Roll the dough up tightly, wrap in plastic wrap/parchment paper and refrigerate for 30 minutes or so.
Eat the remaining Nutella with either a spoon or your finger.


Cut the dough into 1/2 inch sliced. Place 1 inch apart on cookies sheets.


Bake at 375 for 8-10 minutes.
Enjoy completely and without reason.


Book Yield: 33 cookies
My Yield: Not enough (which equals about 21 cookies)

60 in 60: Day 34-Checkerboard Cookies

Continuing the blog posts that should have been posted a week ago, are delicious cookies that I originally made on September 25th.

Checkerboard Cookies

Ingredients:

1 1/3 Cups AP Flour
1/2 Tsp Baking Powder
1/8 Tsp Salt
2/3 Cup Butter, Softened
1/2 Cup Granulated Sugar
2 Tbsp Unsweetened Cocoa Powder

Beat the butter, sugar, and vanilla together.


Add flour, baking powder, and salt.


Divide the dough in half.
Knead the cocoa powder into one half.



Wrap both halves in parchment paper (Read: plastic wrap) and stick in the fridge for at least 30 minutes.


Cut each half into thirds and form them into logs.
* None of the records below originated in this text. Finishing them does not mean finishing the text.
Lemma framed_mutate call : preserves framed (mutate call).
Proof.
  destruct call as [[CS fuel] []]; simpl.
  - apply framed_addConstraint.
  - apply framed_removeConstraint.
  - apply framed_mergeNodesWith, framed_lookupNode.
  - apply framed_bindTypeVariableWith, framed_lookupNode.
  - apply preserves_bind; [apply _|apply framed_lookupNode|].
    intros _. apply preserves_ret, _.
Qed.

(** X10: what no sequence of mutations ([addConstraint],
    [removeConstraint], [mergeNodes], [bindTypeVariable], [lookupNode])
    does: it never changes the active scope, never drops or rewrites a
    recorded change, records nothing at all when no scope is active,
    never removes or reorders the type variables of the vector, never
    removes a node or moves its index; and when the node map and the
    vector of type variables are in sync before, they are in sync
    after. *)
Theorem mutateAll_frame calls g g' :
  mutateAll calls g = Ok (tt, g') →
  ActiveScope g' = ActiveScope g ∧
  Changes g `prefix_of` Changes g' ∧
  (ActiveScope g = None → Changes g' = Changes g) ∧
  TypeVariables g `prefix_of` TypeVariables g' ∧
  (∀ v s, Nodes g !! v = Some s →
     ∃ s', Nodes g' !! v = Some s' ∧ NodeIndex s' = NodeIndex s) ∧
  (registryAgrees g → registryAgrees g').
Proof.
  intros Hrun.
  assert (framed g g') as [].
  { eapply (preserves_forEach framed calls mutate); [|exact Hrun].
    intros call _. apply framed_mutate. }
  done.
Qed.

Lemma mutateAll_frame_witness :
  ActiveScope Rollback.mutated = ActiveScope Examples.g01scoped ∧
  Changes Examples.g01scoped `prefix_of` Changes Rollback.mutated ∧
  (ActiveScope Examples.g01scoped = None →
   Changes Rollback.mutated = Changes Examples.g01scoped) ∧
  TypeVariables Examples.g01scoped `prefix_of`
    TypeVariables Rollback.mutated ∧
  (∀ v s, Nodes Examples.g01scoped !! v = Some s →
     ∃ s', Nodes Rollback.mutated !! v = Some s' ∧
           NodeIndex s' = NodeIndex s) ∧
  (registryAgrees Examples.g01scoped → registryAgrees Rollback.mutated).
Proof.
  apply (mutateAll_frame Rollback.calls). by vm_compute.
Defined.

Global Instance wfKept_preorder : PreOrder wfKept.
Proof.
  split; [intros g H; exact H|].
  intros g1 g2 g3 H1 H2 H. apply H2, H1, H.
Qed.

Lemma wfKept_grows g g' : grows g g' → wfKept g g'.
Proof.
  intros Hg Hwf v s' Hs'.
  destruct (Nodes g !! v) as [s|] eqn:Hs.
  - destruct (grows_nodes _ _ Hg v s Hs) as (s'' & Hs'' & _ & Ht & _ & _ & Hk).
    simplify_eq. destruct (Hwf v s Hs) as [Hw Htv].
    split; [by apply Hk|congruence].
  - destruct (grows_new _ _ Hg v s' Hs Hs') as (Ht & _ & _ & Hk).
    split; [apply Hk, wfNode_newNode|done].
Qed.

Lemma wfKept_modifyNode tv (f : Node → option Node) :
  (∀ n n', wfNode n → f n = Some n' → wfNode n' ∧ TypeVar n' = TypeVar n) →
  preserves wfKept (modifyNode tv f).
Proof.
  intros Hf g a g' Hrun Hwf.
  apply modifyNode_Ok in Hrun as (s & n1 & Hs & Hf1 & Heq).
  injection Heq as -> ->.
  intros v s'. simpl. destruct (decide (tv = v)) as [<-|Hne].
  - rewrite lookup_insert_eq. intros [= <-]. simpl.
    destruct (Hwf tv s Hs) as [Hw Htv].
    destruct (Hf _ _ Hw Hf1) as [Hw' Htv']. split; [done|congruence].
  - rewrite lookup_insert_ne by done. apply Hwf.
Qed.

Lemma wfKept_recordChange ch : preserves wfKept (recordChange ch).
Proof.
  intros g a g'. unfold recordChange.
  destruct (ActiveScope g); intros ? Hwf; by simplify_eq.
Qed.

Lemma sameButAdjacencies_TypeVar n n' :
  sameButAdjacencies n n' → TypeVar n' = TypeVar n.
Proof. by intros (? & _). Qed.

Section WfKeptRounds.
Variable CS : ConstraintSystem.

Lemma wfKept_addConstraint fuel c : preserves wfKept (addConstraint CS fuel c).
Proof.
  unfold addConstraint.
  apply preserves_bind; [apply _| |intros _; apply wfKept_recordChange].
  apply preserves_forEach; [apply _|]. intros tv _.
  apply preserves_bind; [apply _| |].
  { intros g a g' Hrun. eapply wfKept_grows, grows_lookupNode, Hrun. }
  intros _. apply preserves_bind; [apply _| |].
  { apply wfKept_modifyNode. intros n n' Hwf Hadd.
    split; [by eapply addConstraint_wf|].
    by apply addConstraint_Some in Hadd as [_ ->]. }
  intros _. apply preserves_forEach; [apply _|]. intros o _.
  case_decide; [apply preserves_ret, _|].
  apply wfKept_modifyNode. intros n n' Hwf Hadd.
  destruct (addAdjacency_spec o n Hwf (addAdjacency_Some_ne _ _ _ Hadd))
    as (n1 & Hadd' & Hwf1 & Hsame & _).
  simplify_eq. split; [done|by apply sameButAdjacencies_TypeVar].
Qed.

Lemma wfKept_removeConstraint fuel c :
  preserves wfKept (removeConstraint CS fuel c).
Proof.
  unfold removeConstraint.
  apply preserves_bind; [apply _| |intros _; apply wfKept_recordChange].
  apply preserves_forEach; [apply _|]. intros tv _.
  apply preserves_bind; [apply _| |].
  { intros g a g' Hrun. eapply wfKept_grows, grows_lookupNode, Hrun. }
  intros _. apply preserves_bind; [apply _| |].
  { apply wfKept_modifyNode. intros n n' Hwf Hrem.
    destruct (removeConstraint_spec c n Hwf
                (removeConstraint_Some_elem_of _ _ _ Hwf Hrem))
      as (n1 & Hrem' & Hwf1 & _ & Ht & _).
    by simplify_eq. }
  intros _. apply preserves_forEach; [apply _|]. intros o _.
  case_decide; [apply preserves_ret, _|].
  apply wfKept_modifyNode. intros n n' Hwf Hrem.
  destruct (removeAdjacency_Some_inv _ _ _ Hrem) as [k Hk].
  destruct (removeAdjacency_spec o n k Hwf Hk)
    as (n1 & Hrem' & Hwf1 & Hsame & _).
  simplify_eq. split; [done|by apply sameButAdjacencies_TypeVar].
Qed.

End WfKeptRounds.

Lemma wfKept_mutate call : preserves wfKept (mutate call).
Proof.
  destruct call as [[CS fuel] []]; simpl.
  - apply wfKept_addConstraint.
  - apply wfKept_removeConstraint.
  - intros g a g' Hrun. eapply wfKept_grows, grows_mergeNodes, Hrun.
  - intros g a g' Hrun. eapply wfKept_grows, grows_bindTypeVariable, Hrun.
  - apply preserves_bind; [apply _| |intros _; apply preserves_ret, _].
    intros g a g' Hrun. eapply wfKept_grows, grows_lookupNode, Hrun.
Qed.

(** X11: the mutations keep what the verifier checks of every node,
    whether a scope is active or not: when every node of the graph has
    its constraint vector and its adjacency vector in sync with their
    index maps, holds no empty adjacency and is stored under its own type
    variable, the same is true after any sequence of [addConstraint],
    [removeConstraint], [mergeNodes], [bindTypeVariable] and
    [lookupNode] calls that returns, of the nodes there were and of the
    nodes created. *)
Theorem mutateAll_wfGraph calls g g' :
  wfGraph g → mutateAll calls g = Ok (tt, g') → wfGraph g'.
Proof.
  intros Hwf Hrun.
  eapply (preserves_forEach wfKept calls mutate); [|exact Hrun|exact Hwf].
  intros call _. apply wfKept_mutate.
Qed.

Lemma mutateAll_wfGraph_witness : wfGraph Rollback.mutated.
Proof.
  apply (mutateAll_wfGraph Rollback.calls Examples.g01scoped).
  - intros v s Hs. apply (wfGraph_g01 v s). exact Hs.
  - by vm_compute.
Defined.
Pick the easiest way you can think of and make a checkerboard out of the logs.
The book says to form some sort of a lattice pattern by placing the logs on top of each other. I cut the logs and placed the pieces next to each other. The book also said to stick the pieces together with egg whites, but my dough was sticky enough to not need the egg whites.


Cook on greased cookie sheets for 10-15 minutes at 375.


Over cook because you were on the NaNoWriMo forums.


These were delicious and A LOT easier then they looked at first.